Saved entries
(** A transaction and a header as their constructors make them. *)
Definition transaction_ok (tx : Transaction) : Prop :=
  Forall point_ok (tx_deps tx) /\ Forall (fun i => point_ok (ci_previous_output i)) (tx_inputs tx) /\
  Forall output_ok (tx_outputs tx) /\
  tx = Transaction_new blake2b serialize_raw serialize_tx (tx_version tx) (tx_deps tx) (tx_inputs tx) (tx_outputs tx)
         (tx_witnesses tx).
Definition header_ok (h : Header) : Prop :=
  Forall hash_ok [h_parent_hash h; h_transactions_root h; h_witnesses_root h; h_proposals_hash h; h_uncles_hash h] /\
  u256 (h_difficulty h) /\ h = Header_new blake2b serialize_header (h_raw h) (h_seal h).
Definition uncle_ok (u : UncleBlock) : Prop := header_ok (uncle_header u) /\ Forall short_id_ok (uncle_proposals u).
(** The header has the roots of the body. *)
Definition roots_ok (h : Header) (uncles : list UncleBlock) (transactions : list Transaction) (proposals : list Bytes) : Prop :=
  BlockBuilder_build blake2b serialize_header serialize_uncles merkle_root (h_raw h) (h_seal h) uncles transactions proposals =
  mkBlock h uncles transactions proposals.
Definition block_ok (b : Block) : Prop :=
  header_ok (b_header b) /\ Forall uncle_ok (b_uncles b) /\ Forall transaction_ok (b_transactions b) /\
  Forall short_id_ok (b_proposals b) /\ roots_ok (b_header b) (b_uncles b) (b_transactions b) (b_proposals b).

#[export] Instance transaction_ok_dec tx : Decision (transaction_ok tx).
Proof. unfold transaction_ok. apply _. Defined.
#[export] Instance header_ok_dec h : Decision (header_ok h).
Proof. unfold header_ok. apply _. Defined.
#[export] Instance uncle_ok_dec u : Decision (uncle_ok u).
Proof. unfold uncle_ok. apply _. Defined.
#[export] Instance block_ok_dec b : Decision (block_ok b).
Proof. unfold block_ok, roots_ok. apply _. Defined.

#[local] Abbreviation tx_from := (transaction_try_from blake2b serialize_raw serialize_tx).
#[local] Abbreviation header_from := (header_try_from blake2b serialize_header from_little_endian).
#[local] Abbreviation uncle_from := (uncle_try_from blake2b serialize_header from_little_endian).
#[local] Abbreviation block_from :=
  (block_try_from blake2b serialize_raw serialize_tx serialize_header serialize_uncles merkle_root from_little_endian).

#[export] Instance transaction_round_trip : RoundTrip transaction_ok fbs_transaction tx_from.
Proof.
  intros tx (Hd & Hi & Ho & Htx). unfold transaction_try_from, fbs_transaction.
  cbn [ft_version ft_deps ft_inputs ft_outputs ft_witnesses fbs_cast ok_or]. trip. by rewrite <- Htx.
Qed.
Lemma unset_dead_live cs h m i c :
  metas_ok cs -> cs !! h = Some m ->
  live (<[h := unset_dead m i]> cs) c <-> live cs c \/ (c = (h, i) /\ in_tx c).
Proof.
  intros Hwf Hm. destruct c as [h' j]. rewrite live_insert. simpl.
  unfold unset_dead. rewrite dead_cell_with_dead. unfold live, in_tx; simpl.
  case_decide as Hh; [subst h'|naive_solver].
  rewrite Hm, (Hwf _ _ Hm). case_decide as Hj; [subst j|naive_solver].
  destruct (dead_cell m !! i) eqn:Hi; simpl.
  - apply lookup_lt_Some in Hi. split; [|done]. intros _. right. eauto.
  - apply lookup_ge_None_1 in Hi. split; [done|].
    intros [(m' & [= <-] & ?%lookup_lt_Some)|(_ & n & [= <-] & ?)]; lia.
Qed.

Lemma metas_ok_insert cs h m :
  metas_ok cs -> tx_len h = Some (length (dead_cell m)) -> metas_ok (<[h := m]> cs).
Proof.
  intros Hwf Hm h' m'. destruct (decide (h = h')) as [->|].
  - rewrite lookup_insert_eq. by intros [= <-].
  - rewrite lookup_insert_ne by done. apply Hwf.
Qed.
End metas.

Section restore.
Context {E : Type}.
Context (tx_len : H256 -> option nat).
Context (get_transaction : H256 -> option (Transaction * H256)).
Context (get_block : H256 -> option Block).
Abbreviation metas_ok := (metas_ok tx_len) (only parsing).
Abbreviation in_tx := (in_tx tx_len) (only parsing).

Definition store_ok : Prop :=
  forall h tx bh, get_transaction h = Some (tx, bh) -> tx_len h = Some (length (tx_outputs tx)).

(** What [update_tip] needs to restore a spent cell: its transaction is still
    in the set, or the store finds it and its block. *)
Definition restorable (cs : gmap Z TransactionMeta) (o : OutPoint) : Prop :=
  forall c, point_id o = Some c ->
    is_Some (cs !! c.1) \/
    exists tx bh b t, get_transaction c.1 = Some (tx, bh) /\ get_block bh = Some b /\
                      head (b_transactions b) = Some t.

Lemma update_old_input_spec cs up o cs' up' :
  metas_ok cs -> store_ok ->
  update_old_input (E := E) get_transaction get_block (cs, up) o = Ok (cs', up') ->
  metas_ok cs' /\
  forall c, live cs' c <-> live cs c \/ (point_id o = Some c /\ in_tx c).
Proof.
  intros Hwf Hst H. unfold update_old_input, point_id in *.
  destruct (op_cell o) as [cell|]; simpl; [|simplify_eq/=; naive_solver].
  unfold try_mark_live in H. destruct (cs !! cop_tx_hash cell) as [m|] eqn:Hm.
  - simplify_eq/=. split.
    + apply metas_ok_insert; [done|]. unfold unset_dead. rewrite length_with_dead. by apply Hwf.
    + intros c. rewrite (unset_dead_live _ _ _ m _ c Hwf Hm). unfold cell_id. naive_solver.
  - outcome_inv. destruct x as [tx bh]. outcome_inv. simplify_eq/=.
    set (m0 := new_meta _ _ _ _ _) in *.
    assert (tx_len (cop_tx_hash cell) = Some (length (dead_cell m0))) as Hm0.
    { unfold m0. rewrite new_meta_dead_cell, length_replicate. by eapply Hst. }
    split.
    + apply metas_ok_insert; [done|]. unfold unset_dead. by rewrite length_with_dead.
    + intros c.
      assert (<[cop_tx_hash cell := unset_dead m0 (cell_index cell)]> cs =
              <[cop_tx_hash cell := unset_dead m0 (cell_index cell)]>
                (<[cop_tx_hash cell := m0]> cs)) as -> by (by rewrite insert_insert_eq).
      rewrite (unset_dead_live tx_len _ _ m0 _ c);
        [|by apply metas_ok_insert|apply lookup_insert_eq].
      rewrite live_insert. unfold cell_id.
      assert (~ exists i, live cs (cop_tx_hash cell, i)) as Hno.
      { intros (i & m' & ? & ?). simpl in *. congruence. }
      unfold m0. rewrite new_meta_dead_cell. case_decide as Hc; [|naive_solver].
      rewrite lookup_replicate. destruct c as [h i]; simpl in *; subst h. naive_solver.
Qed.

▶ _Work to complete_
Starting at the line that holds "metas_ok cs -> store_ok ->", set down each line exactly through the last line of the records above, and no others.

▶ _Task answer_
  metas_ok cs -> store_ok ->
  update_old_input (E := E) get_transaction get_block (cs, up) o = Ok (cs', up') ->
  metas_ok cs' /\
  forall c, live cs' c <-> live cs c \/ (point_id o = Some c /\ in_tx c).
Proof.
  intros Hwf Hst H. unfold update_old_input, point_id in *.
  destruct (op_cell o) as [cell|]; simpl; [|simplify_eq/=; naive_solver].
  unfold try_mark_live in H. destruct (cs !! cop_tx_hash cell) as [m|] eqn:Hm.
  - simplify_eq/=. split.
    + apply metas_ok_insert; [done|]. unfold unset_dead. rewrite length_with_dead. by apply Hwf.
    + intros c. rewrite (unset_dead_live _ _ _ m _ c Hwf Hm). unfold cell_id. naive_solver.
  - outcome_inv. destruct x as [tx bh]. outcome_inv. simplify_eq/=.
    set (m0 := new_meta _ _ _ _ _) in *.
    assert (tx_len (cop_tx_hash cell) = Some (length (dead_cell m0))) as Hm0.
    { unfold m0. rewrite new_meta_dead_cell, length_replicate. by eapply Hst. }
    split.
    + apply metas_ok_insert; [done|]. unfold unset_dead. by rewrite length_with_dead.
    + intros c.
      assert (<[cop_tx_hash cell := unset_dead m0 (cell_index cell)]> cs =
              <[cop_tx_hash cell := unset_dead m0 (cell_index cell)]>
                (<[cop_tx_hash cell := m0]> cs)) as -> by (by rewrite insert_insert_eq).
      rewrite (unset_dead_live tx_len _ _ m0 _ c);
        [|by apply metas_ok_insert|apply lookup_insert_eq].
      rewrite live_insert. unfold cell_id.
      assert (~ exists i, live cs (cop_tx_hash cell, i)) as Hno.
      { intros (i & m' & ? & ?). simpl in *. congruence. }
      unfold m0. rewrite new_meta_dead_cell. case_decide as Hc; [|naive_solver].
      rewrite lookup_replicate. destruct c as [h i]; simpl in *; subst h. naive_solver.
Qed.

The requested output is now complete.